### How to complete this task
Within the material below, transcribe exactly the lines from the one holding "EnvVar n =>" through the one holding "Record World := mkWorld", keeping both ends and skipping the rest.

### Supplied material
######
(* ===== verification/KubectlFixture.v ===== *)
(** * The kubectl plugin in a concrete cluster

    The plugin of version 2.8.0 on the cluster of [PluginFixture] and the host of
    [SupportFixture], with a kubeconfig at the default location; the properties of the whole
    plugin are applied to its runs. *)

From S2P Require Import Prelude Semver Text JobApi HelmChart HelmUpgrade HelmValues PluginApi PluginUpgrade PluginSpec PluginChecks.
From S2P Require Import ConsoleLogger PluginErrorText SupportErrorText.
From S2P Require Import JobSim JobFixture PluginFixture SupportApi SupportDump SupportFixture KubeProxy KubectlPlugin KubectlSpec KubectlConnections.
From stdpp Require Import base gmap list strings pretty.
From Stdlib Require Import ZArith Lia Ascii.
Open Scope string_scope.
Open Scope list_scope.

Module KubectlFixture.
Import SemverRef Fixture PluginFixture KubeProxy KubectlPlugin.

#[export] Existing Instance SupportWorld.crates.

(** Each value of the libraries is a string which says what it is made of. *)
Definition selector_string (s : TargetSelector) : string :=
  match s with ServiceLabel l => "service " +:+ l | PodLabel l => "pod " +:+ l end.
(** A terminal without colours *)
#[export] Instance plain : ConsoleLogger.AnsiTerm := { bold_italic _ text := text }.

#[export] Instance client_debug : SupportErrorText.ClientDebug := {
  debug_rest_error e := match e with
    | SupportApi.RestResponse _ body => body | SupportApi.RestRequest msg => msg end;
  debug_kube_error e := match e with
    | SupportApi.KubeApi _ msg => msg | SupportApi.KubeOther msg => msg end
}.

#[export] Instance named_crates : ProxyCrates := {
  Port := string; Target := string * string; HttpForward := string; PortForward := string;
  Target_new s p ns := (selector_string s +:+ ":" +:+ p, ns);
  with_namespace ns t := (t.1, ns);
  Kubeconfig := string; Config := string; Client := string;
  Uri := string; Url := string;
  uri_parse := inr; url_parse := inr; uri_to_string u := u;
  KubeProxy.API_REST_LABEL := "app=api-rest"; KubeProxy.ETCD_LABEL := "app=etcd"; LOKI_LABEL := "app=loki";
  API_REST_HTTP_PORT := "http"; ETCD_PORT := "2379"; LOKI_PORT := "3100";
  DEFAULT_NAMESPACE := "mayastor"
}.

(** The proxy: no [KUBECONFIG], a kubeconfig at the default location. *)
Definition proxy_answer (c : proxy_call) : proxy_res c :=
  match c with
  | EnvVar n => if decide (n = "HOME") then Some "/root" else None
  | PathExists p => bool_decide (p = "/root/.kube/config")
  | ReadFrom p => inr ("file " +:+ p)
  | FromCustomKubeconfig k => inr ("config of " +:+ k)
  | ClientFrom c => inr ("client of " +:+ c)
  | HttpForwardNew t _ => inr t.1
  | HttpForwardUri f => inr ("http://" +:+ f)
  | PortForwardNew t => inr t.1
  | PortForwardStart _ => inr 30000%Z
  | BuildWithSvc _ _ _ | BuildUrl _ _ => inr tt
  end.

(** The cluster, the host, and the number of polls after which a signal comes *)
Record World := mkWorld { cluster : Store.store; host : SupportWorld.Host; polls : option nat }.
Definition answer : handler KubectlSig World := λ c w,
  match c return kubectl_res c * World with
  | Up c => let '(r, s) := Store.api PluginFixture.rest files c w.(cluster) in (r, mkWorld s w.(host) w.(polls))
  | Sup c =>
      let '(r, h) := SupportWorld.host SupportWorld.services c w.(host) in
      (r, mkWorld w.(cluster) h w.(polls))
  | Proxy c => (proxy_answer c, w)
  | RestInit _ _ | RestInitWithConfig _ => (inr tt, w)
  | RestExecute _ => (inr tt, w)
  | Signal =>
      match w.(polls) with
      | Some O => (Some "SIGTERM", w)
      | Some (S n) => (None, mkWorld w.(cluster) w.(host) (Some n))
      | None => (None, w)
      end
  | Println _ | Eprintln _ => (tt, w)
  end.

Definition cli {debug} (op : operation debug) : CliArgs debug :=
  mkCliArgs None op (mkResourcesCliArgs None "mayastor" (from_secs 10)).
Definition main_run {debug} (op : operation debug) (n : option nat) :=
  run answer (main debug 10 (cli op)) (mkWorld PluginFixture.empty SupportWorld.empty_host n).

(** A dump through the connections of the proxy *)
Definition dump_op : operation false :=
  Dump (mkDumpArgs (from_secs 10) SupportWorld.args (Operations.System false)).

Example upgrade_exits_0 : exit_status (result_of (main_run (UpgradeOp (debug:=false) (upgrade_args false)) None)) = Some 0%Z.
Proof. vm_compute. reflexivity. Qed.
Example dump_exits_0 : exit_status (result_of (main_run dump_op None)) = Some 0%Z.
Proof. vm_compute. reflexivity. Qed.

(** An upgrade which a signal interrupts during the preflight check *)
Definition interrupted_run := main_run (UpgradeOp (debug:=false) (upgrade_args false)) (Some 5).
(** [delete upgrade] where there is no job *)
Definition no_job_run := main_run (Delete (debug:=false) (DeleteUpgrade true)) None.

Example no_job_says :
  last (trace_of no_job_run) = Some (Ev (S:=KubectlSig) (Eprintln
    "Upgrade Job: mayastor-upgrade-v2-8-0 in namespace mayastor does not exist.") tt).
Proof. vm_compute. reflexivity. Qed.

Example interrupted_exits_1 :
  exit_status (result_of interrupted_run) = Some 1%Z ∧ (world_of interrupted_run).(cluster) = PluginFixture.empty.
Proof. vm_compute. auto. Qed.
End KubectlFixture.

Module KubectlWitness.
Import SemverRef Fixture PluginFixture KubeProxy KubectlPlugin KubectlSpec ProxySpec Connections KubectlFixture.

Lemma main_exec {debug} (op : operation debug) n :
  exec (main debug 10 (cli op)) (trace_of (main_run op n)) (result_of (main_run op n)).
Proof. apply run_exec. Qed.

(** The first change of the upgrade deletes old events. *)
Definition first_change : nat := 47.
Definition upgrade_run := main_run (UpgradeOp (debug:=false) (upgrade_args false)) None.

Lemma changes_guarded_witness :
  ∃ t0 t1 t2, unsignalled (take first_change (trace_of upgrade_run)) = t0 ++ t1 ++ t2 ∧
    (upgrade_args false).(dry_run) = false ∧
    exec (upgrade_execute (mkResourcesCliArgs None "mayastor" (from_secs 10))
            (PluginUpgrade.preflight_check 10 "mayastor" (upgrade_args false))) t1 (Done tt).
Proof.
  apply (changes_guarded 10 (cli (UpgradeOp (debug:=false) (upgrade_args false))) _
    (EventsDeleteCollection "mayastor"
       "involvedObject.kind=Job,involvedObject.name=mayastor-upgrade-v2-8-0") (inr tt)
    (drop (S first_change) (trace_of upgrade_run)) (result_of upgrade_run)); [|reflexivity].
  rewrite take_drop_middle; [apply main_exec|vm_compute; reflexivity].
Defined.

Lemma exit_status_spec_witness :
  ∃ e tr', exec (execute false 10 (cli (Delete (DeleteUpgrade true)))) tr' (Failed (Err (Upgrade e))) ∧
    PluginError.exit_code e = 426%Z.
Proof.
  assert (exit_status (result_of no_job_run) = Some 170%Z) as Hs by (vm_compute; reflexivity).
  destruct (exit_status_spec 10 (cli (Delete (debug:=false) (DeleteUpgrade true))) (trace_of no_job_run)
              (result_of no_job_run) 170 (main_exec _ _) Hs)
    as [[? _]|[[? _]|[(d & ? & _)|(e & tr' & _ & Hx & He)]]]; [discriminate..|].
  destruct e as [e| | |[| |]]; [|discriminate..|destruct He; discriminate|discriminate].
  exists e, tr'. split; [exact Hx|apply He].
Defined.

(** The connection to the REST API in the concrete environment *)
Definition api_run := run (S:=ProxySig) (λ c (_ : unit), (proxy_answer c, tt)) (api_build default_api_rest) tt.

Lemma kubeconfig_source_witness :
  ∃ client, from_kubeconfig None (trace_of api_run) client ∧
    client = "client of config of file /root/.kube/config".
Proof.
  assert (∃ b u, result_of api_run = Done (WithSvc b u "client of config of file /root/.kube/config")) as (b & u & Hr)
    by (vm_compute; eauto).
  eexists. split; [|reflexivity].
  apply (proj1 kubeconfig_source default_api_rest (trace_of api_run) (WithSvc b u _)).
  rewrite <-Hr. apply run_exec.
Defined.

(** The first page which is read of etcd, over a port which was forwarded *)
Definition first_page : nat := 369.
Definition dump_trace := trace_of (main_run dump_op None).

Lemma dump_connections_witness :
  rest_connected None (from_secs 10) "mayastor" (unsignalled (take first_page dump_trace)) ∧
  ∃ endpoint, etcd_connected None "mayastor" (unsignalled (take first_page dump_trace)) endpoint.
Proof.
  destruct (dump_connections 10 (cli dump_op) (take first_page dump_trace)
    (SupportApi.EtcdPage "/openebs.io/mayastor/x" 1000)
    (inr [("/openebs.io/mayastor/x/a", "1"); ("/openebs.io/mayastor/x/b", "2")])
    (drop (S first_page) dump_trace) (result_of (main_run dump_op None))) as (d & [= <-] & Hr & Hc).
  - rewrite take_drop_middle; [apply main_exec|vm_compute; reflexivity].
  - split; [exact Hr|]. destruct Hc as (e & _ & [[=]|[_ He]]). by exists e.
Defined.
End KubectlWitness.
######
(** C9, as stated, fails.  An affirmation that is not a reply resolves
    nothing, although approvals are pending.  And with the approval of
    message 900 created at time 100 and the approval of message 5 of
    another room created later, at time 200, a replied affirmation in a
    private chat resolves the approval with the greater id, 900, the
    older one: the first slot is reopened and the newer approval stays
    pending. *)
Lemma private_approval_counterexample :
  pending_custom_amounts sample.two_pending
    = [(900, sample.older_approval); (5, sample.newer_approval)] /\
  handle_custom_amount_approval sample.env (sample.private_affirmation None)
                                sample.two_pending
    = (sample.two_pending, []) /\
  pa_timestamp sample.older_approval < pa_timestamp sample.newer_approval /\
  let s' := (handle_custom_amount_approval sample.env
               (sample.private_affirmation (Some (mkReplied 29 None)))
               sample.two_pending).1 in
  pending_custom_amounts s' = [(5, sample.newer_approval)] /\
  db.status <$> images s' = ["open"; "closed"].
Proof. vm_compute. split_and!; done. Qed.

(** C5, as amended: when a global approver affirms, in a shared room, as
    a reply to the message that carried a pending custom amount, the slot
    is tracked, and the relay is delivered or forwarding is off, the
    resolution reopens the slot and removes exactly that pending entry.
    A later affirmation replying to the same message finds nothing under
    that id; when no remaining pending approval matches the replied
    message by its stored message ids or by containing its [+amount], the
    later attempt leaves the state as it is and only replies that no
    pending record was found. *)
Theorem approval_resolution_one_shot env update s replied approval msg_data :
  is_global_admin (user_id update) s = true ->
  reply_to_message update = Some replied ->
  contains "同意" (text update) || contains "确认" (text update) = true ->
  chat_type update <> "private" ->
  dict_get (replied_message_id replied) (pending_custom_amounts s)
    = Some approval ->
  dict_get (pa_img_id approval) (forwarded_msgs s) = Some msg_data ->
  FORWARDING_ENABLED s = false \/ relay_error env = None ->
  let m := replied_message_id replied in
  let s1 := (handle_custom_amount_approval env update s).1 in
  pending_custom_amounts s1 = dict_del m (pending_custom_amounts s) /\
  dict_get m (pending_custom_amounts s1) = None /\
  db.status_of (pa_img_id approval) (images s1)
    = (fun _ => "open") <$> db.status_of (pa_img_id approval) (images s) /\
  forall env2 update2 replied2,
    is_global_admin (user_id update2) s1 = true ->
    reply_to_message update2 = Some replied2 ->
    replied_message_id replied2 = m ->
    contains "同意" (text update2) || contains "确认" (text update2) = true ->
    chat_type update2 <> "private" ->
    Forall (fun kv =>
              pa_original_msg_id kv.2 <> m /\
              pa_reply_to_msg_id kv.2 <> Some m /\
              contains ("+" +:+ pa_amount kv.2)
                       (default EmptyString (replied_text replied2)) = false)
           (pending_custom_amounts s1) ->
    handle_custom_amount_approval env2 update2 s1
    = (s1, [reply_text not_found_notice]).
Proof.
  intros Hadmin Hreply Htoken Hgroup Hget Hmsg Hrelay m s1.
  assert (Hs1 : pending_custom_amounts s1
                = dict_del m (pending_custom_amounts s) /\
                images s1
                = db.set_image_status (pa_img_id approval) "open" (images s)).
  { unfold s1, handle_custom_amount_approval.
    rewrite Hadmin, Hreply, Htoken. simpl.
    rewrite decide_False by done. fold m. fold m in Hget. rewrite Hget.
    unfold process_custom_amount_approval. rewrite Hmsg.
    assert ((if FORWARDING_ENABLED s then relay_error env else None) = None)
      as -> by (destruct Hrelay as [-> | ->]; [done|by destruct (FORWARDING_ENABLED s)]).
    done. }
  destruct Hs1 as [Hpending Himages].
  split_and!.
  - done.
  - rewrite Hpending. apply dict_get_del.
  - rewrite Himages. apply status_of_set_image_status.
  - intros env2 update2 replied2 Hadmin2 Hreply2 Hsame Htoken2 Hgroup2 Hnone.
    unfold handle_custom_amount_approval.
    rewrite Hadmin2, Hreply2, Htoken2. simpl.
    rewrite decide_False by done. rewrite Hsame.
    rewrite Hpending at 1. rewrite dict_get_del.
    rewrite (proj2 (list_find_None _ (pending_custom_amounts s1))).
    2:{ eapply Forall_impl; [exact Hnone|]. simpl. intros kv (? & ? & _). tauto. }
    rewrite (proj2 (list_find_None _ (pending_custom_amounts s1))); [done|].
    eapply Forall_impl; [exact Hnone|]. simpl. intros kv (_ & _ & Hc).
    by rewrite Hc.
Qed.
######
### Exercise output
  | EnvVar n => if decide (n = "HOME") then Some "/root" else None
  | PathExists p => bool_decide (p = "/root/.kube/config")
  | ReadFrom p => inr ("file " +:+ p)
  | FromCustomKubeconfig k => inr ("config of " +:+ k)
  | ClientFrom c => inr ("client of " +:+ c)
  | HttpForwardNew t _ => inr t.1
  | HttpForwardUri f => inr ("http://" +:+ f)
  | PortForwardNew t => inr t.1
  | PortForwardStart _ => inr 30000%Z
  | BuildWithSvc _ _ _ | BuildUrl _ _ => inr tt
  end.

(** The cluster, the host, and the number of polls after which a signal comes *)
Record World := mkWorld { cluster : Store.store; host : SupportWorld.Host; polls : option nat }.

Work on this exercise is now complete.